Se quer referências históricas relevantes para a região aconselho vivamente a leitura do artigo referido no meu comentário anterior. Para espicaçar a leitura aqui ficam uns trechos do resumo:

"To date, an astonishingly small amount of this kind of research has been conducted on environmental narratives that concern the Middle East and North Africa. This is even more surprising given that the arid landscapes of this region often are described and defined as deforested and overgrazed environments that have been subjected to centuries of abuse by local peoples. (...) The conventional environmental history of North Africa, still ubiquitous today, was conceived primarily during the French colonial occupation of Algeria, dating from 1830. It is an environmental narrative of decline, of the ruin of a previously fertile landscape by centuries of deforestation and overgrazing by Arab nomads and their livestock herds. Recent paleoecological studies, however, have questioned rates of deforestation described in this narrative as well as the extent of historical forest cover in North Africa, particularly in Morocco. Contemporary research in arid lands ecology and pastoral studies likewise has questioned the destructiveness of traditional land uses assumed in this declensionist narrative.

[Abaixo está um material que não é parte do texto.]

(** [fs] is the mount point of a file system that is not null. *)
Definition path_make_relative m path (fs : option Z) : outcome (gmap Z Z * Z) :=
  match fs with
  | None => Ret (m, - EINVAL)
  | Some mnt =>
      if (path =? 0) || (mnt =? 0) then Ret (m, - EINVAL)
      else
        pathlen ← strlen m path;
        prefixlen ← strlen m mnt;
        if prefixlen >? pathlen then Ret (m, - EINVAL)
        else
          c ← load m mnt;
          if (prefixlen =? 1) && (c =? SLASH) then Ret (m, 0)
          else
            matching ← count_matching (Z.to_nat prefixlen) m path mnt 0 0;
            if negb (matching =? prefixlen) then Ret (m, - ENAMETOOLONG)
            else m ← drop_front (Z.to_nat prefixlen) m path pathlen; Ret (m, 0)
  end.

(** Without a slash [end] is null and [off] is minus the address. *)
Definition path_make_filename m path : outcome (gmap Z Z * Z) :=
  end_ ← strrchr m path SLASH;
  let off := u32 (end_ - path) in
  r ← strcpy m path (u32 (path + (off + 1)));
  Ret (r.1, 0).

(** First pass: slashes that follow a slash go. *)
Fixpoint squeeze_loop (fuel : nat) m path i (pathlen : Z) (hit_del : bool) : outcome (gmap Z Z * Z) :=
  match fuel with
  | O => Undef
  | S fuel =>
      if negb (i <? pathlen) then Ret (m, pathlen)
      else
        c ← load m (path + i);
        if c =? SLASH then
          if hit_del then
            m ← shift_left (Z.to_nat (pathlen - i)) m path i 1;
            squeeze_loop fuel m path i (pathlen - 1) true
          else squeeze_loop fuel m path (i + 1) pathlen true
        else squeeze_loop fuel m path (i + 1) pathlen false
  end.

(** Second pass: ["./"] and a last ["."] go; [++i] follows in every case. *)
Fixpoint dots_loop (fuel : nat) m path i (pathlen : Z) : outcome (gmap Z Z * Z) :=
  match fuel with
  | O => Undef
  | S fuel =>
      if negb (i <? pathlen) then Ret (m, pathlen)
      else
        c ← load m (path + i);
        if negb (c =? DOT) then dots_loop fuel m path (i + 1) pathlen
        else
          slash ← (if i <? pathlen - 1 then load m (path + (i + 1)) else Ret 0);
          if slash =? SLASH then
            m ← shift_left (Z.to_nat (pathlen - 1 - i)) m path i 2;
            dots_loop fuel m path (i + 1) (pathlen - 2)
          else if i =? pathlen - 1 then
            m ← store m (path + (pathlen - 1)) 0; dots_loop fuel m path (i + 1) (pathlen - 1)
          else dots_loop fuel m path (i + 1) pathlen
  end.

Definition path_make_canonical m path : outcome (gmap Z Z * Z) :=
  pathlen ← strlen m path;
  r ← squeeze_loop (S (Z.to_nat pathlen)) m path 0 pathlen false;
  let '(m, pathlen) := r : gmap Z Z * Z in
  r ← dots_loop (S (Z.to_nat pathlen)) m path 0 pathlen;
  let '(m, pathlen) := r : gmap Z Z * Z in
  if 1 <? pathlen then
    c ← load m (path + (pathlen - 1));
    if c =? SLASH then m ← store m (path + (pathlen - 1)) 0; Ret (m, 0) else Ret (m, 0)
  else Ret (m, 0).
End path.

(** ** The passes on the bytes of the path *)

Fixpoint squeeze (hit : bool) (l : list Z) : list Z :=
  match l with
  | [] => []
  | c :: l => if c =? SLASH then if hit then squeeze true l else c :: squeeze true l else c :: squeeze false l
  end.
(** What follows a removed ["./"] is not looked at. *)
Fixpoint drop_dots (l : list Z) : list Z :=
  match l with
  | [] => []
  | c :: l1 =>
      if c =? DOT then
        match l1 with
        | [] => []
        | c' :: l2 => if c' =? SLASH then match l2 with [] => [] | x :: l3 => x :: drop_dots l3 end
                      else c :: drop_dots l1
        end
      else c :: drop_dots l1
  end.
Definition strip_slash (l : list Z) : list Z :=
  match last l with
  | Some c => if (1 <? Z.of_nat (length l)) && (c =? SLASH) then removelast l else l
  | None => l
  end.
Definition canonical (s : list Z) : list Z := strip_slash (drop_dots (squeeze false s)).

(** ** A buffer in memory

    [write_bytes m p b] is a memory with the buffer [b] at [p]; reads, writes
    and shifts inside it are operations on [b]. *)
Section buffer.
Implicit Types (m : gmap Z Z) (p i : Z) (b l : list Z).

(** A buffer split at [k]: [n] bytes move down by [d]. *)
Lemma shift_left_spec n : forall m p l0 l1 l2 l3 d, (0 < d) -> length l1 = Z.to_nat d -> length l2 = n ->
  Forall is_byte l2 ->
  shift_left n (write_bytes m p (l0 ++ l1 ++ l2 ++ l3)) p (Z.of_nat (length l0)) d =
  Ret (write_bytes m p (l0 ++ l2 ++ drop n (l1 ++ l2 ++ l3))).
Proof.
  induction n as [|n IH]; intros m p l0 l1 l2 l3 d Hd H1 H2 Hb; cbn [shift_left].
  - destruct l2; [|done]. by rewrite drop_0.
  - destruct l2 as [|c l2]; [done|]. apply Forall_cons in Hb as [Hc Hb].
    destruct l1 as [|x l1]; [cbn in H1; lia|].
    rewrite (buf_load _ _ _ _ c); [|lia|].
    2: { replace (Z.to_nat (Z.of_nat (length l0) + d)) with (length (l0 ++ x :: l1) + 0)%nat by (rewrite length_app; lia).
         rewrite !app_assoc, <- (app_assoc (l0 ++ x :: l1)), lookup_app_r by lia.
         by replace (length (l0 ++ x :: l1) + 0 - length (l0 ++ x :: l1))%nat with 0%nat by lia. }
    rewrite bind_Ret, buf_store by (done || rewrite !length_app; cbn; lia). rewrite bind_Ret, Nat2Z.id.
    rewrite insert_app_r_alt, Nat.sub_diag by lia. cbn [app insert list_insert].
    replace (l0 ++ c :: l1 ++ c :: l2 ++ l3) with ((l0 ++ [c]) ++ (l1 ++ [c]) ++ l2 ++ l3) by (rewrite <- !app_assoc; done).
    replace (Z.of_nat (length l0) + 1) with (Z.of_nat (length (l0 ++ [c]))) by (rewrite length_app; cbn; lia).
    rewrite IH; [|done|rewrite length_app; cbn in *; lia|by injection H2|done].
    f_equal. f_equal. rewrite <- !app_assoc. cbn. done.
Qed.
Definition path_byte (c : Z) : Prop := 0 < c < 256.
Lemma path_bytes l : Forall path_byte l -> Forall is_byte (l ++ [0]).
Proof.
  intros Hl. apply Forall_app. split; [|by repeat constructor].
  eapply Forall_impl; [exact Hl|]. unfold path_byte, is_byte. lia.
Qed.

(** [d] bytes are cut out of the string. *)
Lemma cut_spec m p l0 l1 l2 rest d n : 0 < d -> length l1 = Z.to_nat d -> n = S (length l2) -> Forall path_byte l2 ->
  exists rest', length rest' = (length l1 + length rest)%nat /\
    shift_left n (write_bytes m p (l0 ++ l1 ++ l2 ++ 0 :: rest)) p (Z.of_nat (length l0)) d =
    Ret (write_bytes m p (l0 ++ l2 ++ 0 :: rest')).
Proof.
  intros Hd H1 -> Hb. replace (l2 ++ 0 :: rest) with ((l2 ++ [0]) ++ rest) by by rewrite <- app_assoc.
  rewrite shift_left_spec; [|done|done|rewrite length_app; cbn; lia|by apply path_bytes].
  exists (drop (S (length l2)) (l1 ++ (l2 ++ [0]) ++ rest)). rewrite length_drop, !length_app. cbn.
  split; [lia|]. by rewrite <- !app_assoc.
Qed.

Lemma squeeze_loop_spec fuel : forall m p l0 l1 rest hit, (length l1 < fuel)%nat -> Forall path_byte l1 ->
  exists rest', (length l0 + length l1 + length rest = length l0 + length (squeeze hit l1) + length rest')%nat /\
    squeeze_loop fuel (write_bytes m p (l0 ++ l1 ++ 0 :: rest)) p (Z.of_nat (length l0)) (Z.of_nat (length l0 + length l1)) hit =
    Ret (write_bytes m p (l0 ++ squeeze hit l1 ++ 0 :: rest'), Z.of_nat (length l0 + length (squeeze hit l1))).
Proof.
  induction fuel as [|fuel IH]; intros m p l0 [|c l1] rest hit Hf Hb; cbn [length] in *; try lia; cbn [squeeze_loop].
  - rewrite (proj2 (Z.ltb_ge _ _)) by lia. exists rest. done.
  - rewrite (proj2 (Z.ltb_lt _ _)) by lia. cbn [negb app]. rewrite buf_at, bind_Ret. apply Forall_cons in Hb as [Hc Hb].
    assert (Hgo : forall hit', exists rest', (length l0 + S (length l1) + length rest = length l0 + S (length (squeeze hit' l1)) + length rest')%nat /\
      squeeze_loop fuel (write_bytes m p (l0 ++ c :: l1 ++ 0 :: rest)) p (Z.of_nat (length l0) + 1) (Z.of_nat (length l0 + S (length l1))) hit' =
      Ret (write_bytes m p (l0 ++ c :: squeeze hit' l1 ++ 0 :: rest'), Z.of_nat (length l0 + S (length (squeeze hit' l1))))).
    { intros hit'. destruct (IH m p (l0 ++ [c]) l1 rest hit') as (rest' & Hl & He); [lia|done|]. exists rest'.
      rewrite length_app in *. cbn [length] in *. rewrite <- !app_assoc in He. cbn [app] in He. split; [lia|].
      rewrite <- Nat.add_assoc in He. cbn [Nat.add] in He. rewrite <- Nat.add_assoc in He. cbn [Nat.add] in He.
      replace (Z.of_nat (length l0) + 1) with (Z.of_nat (length l0 + 1)) by lia. exact He. }
    cbn [squeeze]. destruct (Z.eqb_spec c SLASH) as [->|Hs]; [|apply Hgo].
    destruct hit; [|apply Hgo].
    destruct (cut_spec m p l0 [SLASH] l1 rest 1 (Z.to_nat (Z.of_nat (length l0 + S (length l1)) - Z.of_nat (length l0)))) as (rest1 & Hl1 & Hc1);
      [lia|done|lia|done|]. cbn [app] in Hc1. rewrite Hc1, bind_Ret.
    destruct (IH m p l0 l1 rest1 true) as (rest' & Hl & He); [lia|done|]. exists rest'. cbn in Hl1. split; [lia|].
    replace (Z.of_nat (length l0 + S (length l1)) - 1) with (Z.of_nat (length l0 + length l1)) by lia. exact He.
Qed.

Most environmental policy in colonial Morocco outside of urban and agricultural areas was developed in or strongly influenced by a single key sector: forestry. That is, most land not under cultivation or built upon came under the purview of the forestry department (Service des Eaux et Forêts) or was strongly affected by this department. The forestry department was developed by one man who directed it for decades. The influence of this man, Paul Boudy (1874–1957), and his conviction that Morocco was severely deforested, cannot be overestimated. Boudy, deeply imbued with the conventional environmental narrative of North Africa, identified traditional livestock grazing as the most significant cause of deforestation and environmental degradation in the protectorate. He presided over the creation of the Moroccan forest code and several amendments to it, as well as the development of new laws and policies, all of which restricted and regulated grazing in forested areas. Under his leadership, even non-arboreal areas, such as the immense alfa grass pastures in eastern Morocco, were brought under the control of the forestry department."